WHAT IS BEING ASKED>
Write only the number of lines in the entries that hold the string "Definition".

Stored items
######
(* ===== verification/Session.v ===== *)
(** * Order sessions (src/oe/i01_oe/OrderSession.hpp)

    What the order manager asks of a session, as an interface, and the laws it
    relies on.  A session is its state [S]; it is given the order by pointer: the
    address and the object there, returned as the session left it. *)

From S2P Require Import Prelude Dbl Time Types Order.

Class OrderSession (D S : Type) := {
  (** [market()] *)
  ss_market : S → MIC;
  ss_active : S → bool;
  (** [connect(replay)] and [disconnect(force)] *)
  ss_connect : bool → S → bool * S;
  ss_disconnect : bool → S → S;
  ss_send : Z → Order D → S → bool * S * Order D;
  ss_cancel : Z → Order D → Z → S → bool * S * Order D;
  ss_destroy : Z → Order D → S → bool * S;
  (** Less than zero: not supported. *)
  ss_cancel_all : S → Z * S;
  (** [on_create_replay_order(ts, inst, mic, account, id, price, size, side, tif, type, ud)] *)
  ss_create_replay_order : Timestamp → Z → MIC → Z → Z → D → Z → Side → TimeInForce →
    OrderType → Z → S → option (Order D) * S
}.

Section Laws.
Context {D : Type}.
Implicit Types o : Order D.

(** A session writes these fields of an order and no others; among the fields
    of a derived class it may fill some in, which does not change the class. *)
Definition session_fields_only o o' : Prop :=
  kind_market (o_kind o') = kind_market (o_kind o)
  /\ o' = o <| o_kind := o_kind o' |>
            <| o_sent_time := o_sent_time o' |>
            <| o_last_request_time := o_last_request_time o' |>
            <| o_client_order_id := o_client_order_id o' |>.

#[export] Instance session_fields_only_refl : Reflexive session_fields_only.
Proof. by intros []. Qed.
#[export] Instance session_fields_only_trans : Transitive session_fields_only.
Proof. intros [] [] [] [E1 ->] [E2 ->]. split; [by etransitivity|done]. Qed.

(** What a session that recreates an order fills in. *)
Definition replay_order_for (name : string) (inst : Z) (price : D) (size : Z) (side : Side) o : Prop :=
  o_instrument o = inst /\ o_price o = price /\ o_size o = size /\ o_side o = side
  /\ o_session o = Some name /\ o_state o = NEW_AND_UNSENT
  /\ o_filled_size o = 0 /\ o_open_size o = 0 /\ o_cancelled_size o = 0.
End Laws.

Class OrderSessionLaws (D S : Type) `{OrderSession D S} : Prop := {
  send_fields a o s b s' o' : ss_send a o s = (b, s', o') →
    session_fields_only o o' /\ ss_market s' = ss_market s;
  cancel_fields a o q s b s' o' : ss_cancel a o q s = (b, s', o') →
    session_fields_only o o' /\ ss_market s' = ss_market s;
  destroy_market a o s b s' : ss_destroy a o s = (b, s') → ss_market s' = ss_market s;
  connect_market r s b s' : ss_connect r s = (b, s') → ss_market s' = ss_market s;
  disconnect_market f s : ss_market (ss_disconnect f s) = ss_market s;
  cancel_all_market s n s' : ss_cancel_all s = (n, s') → ss_market s' = ss_market s
}.

(** ** What the operator asks of a session *)

Section Manual.
Context {D S : Type} `{OrderSession D S}.
Definition manual_connect (s : S) : bool * S :=
  if negb (ss_active s) then ss_connect false s else (true, s).
Definition manual_disconnect (s : S) : bool * S :=
  if ss_active s then (true, ss_disconnect true s) else (false, s).
Lemma manual_connect_market `{!OrderSessionLaws D S} s b s' :
  manual_connect s = (b, s') → ss_market s' = ss_market s.
Proof. unfold manual_connect. destruct (ss_active s); [by intros [= _ <-]|apply connect_market]. Qed.
Lemma manual_disconnect_market `{!OrderSessionLaws D S} s b s' :
  manual_disconnect s = (b, s') → ss_market s' = ss_market s.
Proof.
  unfold manual_disconnect. destruct (ss_active s); intros [= _ <-]; [apply disconnect_market|done].
Qed.
End Manual.

(** The fields a session leaves alone, one by one. *)
Lemma session_fields {D} (o o' : Order D) : session_fields_only o o' →
  o_instrument o' = o_instrument o /\ o_price o' = o_price o /\ o_size o' = o_size o
  /\ o_side o' = o_side o /\ o_state o' = o_state o /\ o_localID o' = o_localID o
  /\ o_session o' = o_session o /\ o_filled_size o' = o_filled_size o
  /\ o_open_size o' = o_open_size o /\ o_cancelled_size o' = o_cancelled_size o
  /\ o_pendingcancel_newqty o' = o_pendingcancel_newqty o.
Proof. intros [_ ->]. by split_and!. Qed.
######
RESULT>
4